Aim Sensory diabetic neuropathy, determined by nerve conduction studies, is common in children with Type 1 diabetes. Diabetic neuropathy diagnoses are rarely made in paediatric daily care because they are asymptomatic, vibration detection is mostly normal and nerve-conduction testing is impractical. The present study aims to: (1) describe somatosensory dysfunction in children with diabetes, (2) test whether diabetes duration and HbA1c are related to somatosensory dysfunction and (3) identify the best screening test for large-fibre dysfunction, as indicated by nerve conduction studies.
Methods Forty-five children (age 13.2 ± 2.5 years) with Type 1 diabetes for 6.7 ± 2.5 years and matched control subjects were assessed by neurological examinations, nerve conduction tests and quantitative sensory testing on the feet using the protocol of the German Research Network on Neuropathic Pain. Abnormal nerve conduction was used as gold standard to define neuropathies.

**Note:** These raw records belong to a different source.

(* ===== verification/Task.v ===== *)
(** * Tasks and the scheduler
    ([kernel/src/task/task_struct.rs], [manager.rs], [mod.rs], [timer.rs])

    The task table and the operations every other process component uses:
    signal bits, wake-ups, the choice of the next task, slot and pid allocation,
    and the timer tick. *)

From S2P Require Import Prelude.
Open Scope Z_scope.

Module Task.

(** ** Data *)

Definition TASK_NUM : nat := 64.
Definition NSIG : nat := 32.
Definition TASK_OPEN_FILES_LIMIT : nat := 20.
Definition HZ : Z := 100.

Inductive TaskState : Set := Running | Interruptible | Uninterruptible | Zombie | Stopped.

#[global] Instance TaskState_eq_dec : EqDecision TaskState.
Proof. solve_decision. Defined.

Record TaskSchedInfo : Type := mkSched { state : TaskState; counter : Z; priority : Z }.

Record TaskRelationInfo : Type := mkRelation {
  father : Z; pgrp : Z; session : Z; leader : bool;
}.

Record TaskIdentityInfo : Type := mkIdentity {
  uid : Z; euid : Z; suid : Z; gid : Z; egid : Z; sgid : Z;
}.

Record TaskAcctInfo : Type := mkAcct { utime : Z; stime : Z; cutime : Z; cstime : Z }.

Record SigAction : Type := mkSigAction {
  sa_handler : Z; sa_mask : Z; sa_flags : Z; sa_restorer : Z;
}.

Record TaskSignalInfo : Type := mkSignalInfo {
  signal : Z; blocked : Z; sigaction : list SigAction; alarm : Z;
}.

Record TaskMemoryLayout : Type := mkLayout {
  end_code : Z; end_data : Z; brk : Z; start_stack : Z;
}.

(** Inodes and open files are shared objects, named by numbers. *)
Record TaskFileSystemContext : Type := mkFs {
  umask : Z;
  root_directory : option nat;
  current_directory : option nat;
  executable_inode : option nat;
  close_on_exec : Z;
  open_files : list (option nat);
}.

(** The process control block, less the hardware context. *)
Record Task : Type := mkTask {
  pid : Z;
  sched : TaskSchedInfo;
  relation : TaskRelationInfo;
  identity : TaskIdentityInfo;
  acct : TaskAcctInfo;
  memory_space : option nat;
  mem_layout : TaskMemoryLayout;
  exit_code : Z;
  tty : Z;
  fs : TaskFileSystemContext;
  signal_info : TaskSignalInfo;
}.

Definition with_sched (t : Task) (x : TaskSchedInfo) : Task :=
  mkTask (pid t) x (relation t) (identity t) (acct t) (memory_space t) (mem_layout t)
    (exit_code t) (tty t) (fs t) (signal_info t).
Definition with_relation (t : Task) (x : TaskRelationInfo) : Task :=
  mkTask (pid t) (sched t) x (identity t) (acct t) (memory_space t) (mem_layout t)
    (exit_code t) (tty t) (fs t) (signal_info t).
Definition with_identity (t : Task) (x : TaskIdentityInfo) : Task :=
  mkTask (pid t) (sched t) (relation t) x (acct t) (memory_space t) (mem_layout t)
    (exit_code t) (tty t) (fs t) (signal_info t).
Definition with_acct (t : Task) (x : TaskAcctInfo) : Task :=
  mkTask (pid t) (sched t) (relation t) (identity t) x (memory_space t) (mem_layout t)
    (exit_code t) (tty t) (fs t) (signal_info t).
Definition with_signal (t : Task) (x : TaskSignalInfo) : Task :=
  mkTask (pid t) (sched t) (relation t) (identity t) (acct t) (memory_space t) (mem_layout t)
    (exit_code t) (tty t) (fs t) x.
Definition with_state (t : Task) (s : TaskState) : Task :=
  with_sched t (mkSched s (counter (sched t)) (priority (sched t))).

(** [TaskSignalInfo::raise] and [clear]; signal numbers start at 1. *)
Definition sig_bit (n : Z) : Z := as_u32 (Z.shiftl 1 (n - 1)).
Definition raise (n : Z) (s : TaskSignalInfo) : TaskSignalInfo :=
  mkSignalInfo (Z.lor (signal s) (sig_bit n)) (blocked s) (sigaction s) (alarm s).
Definition clear (n : Z) (s : TaskSignalInfo) : TaskSignalInfo :=
  mkSignalInfo (Z.land (signal s) (unot 32 (sig_bit n))) (blocked s) (sigaction s) (alarm s).

Definition wake_if_interruptible (t : Task) : Task :=
  if decide (state (sched t) = Interruptible) then with_state t Running else t.

(** Raise a signal on a task and let it run if it sleeps interruptibly. *)
Definition notify (n : Z) (t : Task) : Task :=
  wake_if_interruptible (with_signal t (raise n (signal_info t))).

(** The lowest free descriptor takes the file. *)
Definition add_file (f : nat) (c : TaskFileSystemContext) : option (nat * TaskFileSystemContext) :=
  fd ← position (λ o, negb (bool_decide (is_Some o))) (open_files c);
  Some (fd, mkFs (umask c) (root_directory c) (current_directory c) (executable_inode c)
              (close_on_exec c) (<[fd := Some f]> (open_files c))).

(** ** The task table *)

Record Kernel : Type := mkKernel {
  tasks : list (option Task);
  last_pid : Z;
  current : nat;
  jiffies : Z;
  cleared_ttys : list Z;
}.

Definition with_tasks (k : Kernel) (ts : list (option Task)) : Kernel :=
  mkKernel ts (last_pid k) (current k) (jiffies k) (cleared_ttys k).

Definition task_at (k : Kernel) (slot : nat) : option Task := tasks k !! slot ≫= λ o, o.

Definition current_task (k : Kernel) : option Task := task_at k (current k).

(** [manager.tasks.iter().flatten().for_each(..)] *)
Definition for_tasks (f : nat → Task → Task) (k : Kernel) : Kernel :=
  with_tasks k (imap (λ i o, f i <$> o) (tasks k)).

(** [task.pcb.inner.exclusive(..)] on one slot. *)
Definition update_task (slot : nat) (f : Task → Task) (k : Kernel) : Kernel :=
  for_tasks (λ i t, if decide (i = slot) then f t else t) k.

Definition update_current (f : Task → Task) (k : Kernel) : Kernel := update_task (current k) f k.

(** ** The scheduler *)

Definition SIGHUP : Z := 1.
Definition SIGKILL : Z := 9.
Definition SIGALRM : Z := 14.
Definition SIGCHLD : Z := 17.
Definition SIGSTOP : Z := 19.
Definition SIGTSTP : Z := 20.

Definition BLOCKABLE : Z := unot 32 (Z.lor (sig_bit SIGKILL) (sig_bit SIGSTOP)).

(** One task's part of the scan that opens [schedule]: an expired alarm is
    raised, and a deliverable signal wakes an interruptible sleeper. *)
Definition scan_task (j : Z) (t : Task) : Task :=
  let s := signal_info t in
  let s := if (0 <? alarm s) && (alarm s <? j)
           then let s' := raise SIGALRM s in mkSignalInfo (signal s') (blocked s') (sigaction s') 0
           else s in
  let t := with_signal t s in
  if Z.land (signal s) (unot 32 (Z.land BLOCKABLE (blocked s))) =? 0
  then t else wake_if_interruptible t.

(** The runnable non-idle tasks with their counters, in slot order. *)
Definition runnable (k : Kernel) : list (nat * Z) :=
  omap (λ '(slot, o), t ← o;
          if decide (slot ≠ 0%nat ∧ state (sched t) = Running)
          then Some (slot, counter (sched t)) else None)
    (imap pair (tasks k)).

Results We found a high prevalence of mechanical (38%) and thermal (24%) hypoesthesia often associated with hyperalgesia (47%). Tactile hypoesthesia (33%) was more frequent than pallhypaesthesia (11%). Only cold detection and mechanical pain thresholds were related to HbA1c. Tactile hypoesthesia had the highest sensitivity (75%), specificity (89%) and positive (75%) and negative (89%) predictive values for neuropathies defined by nerve conduction tests (31% abnormal).
Conclusions Almost half of the children with diabetes have subclinical large- and small-fibre neuropathies. Tactile detection was better than vibration for neuropathy assessment. Quantitative sensory testing is a valuable tool for assessment of neuropathy as well as a target of interventional studies in children with diabetes.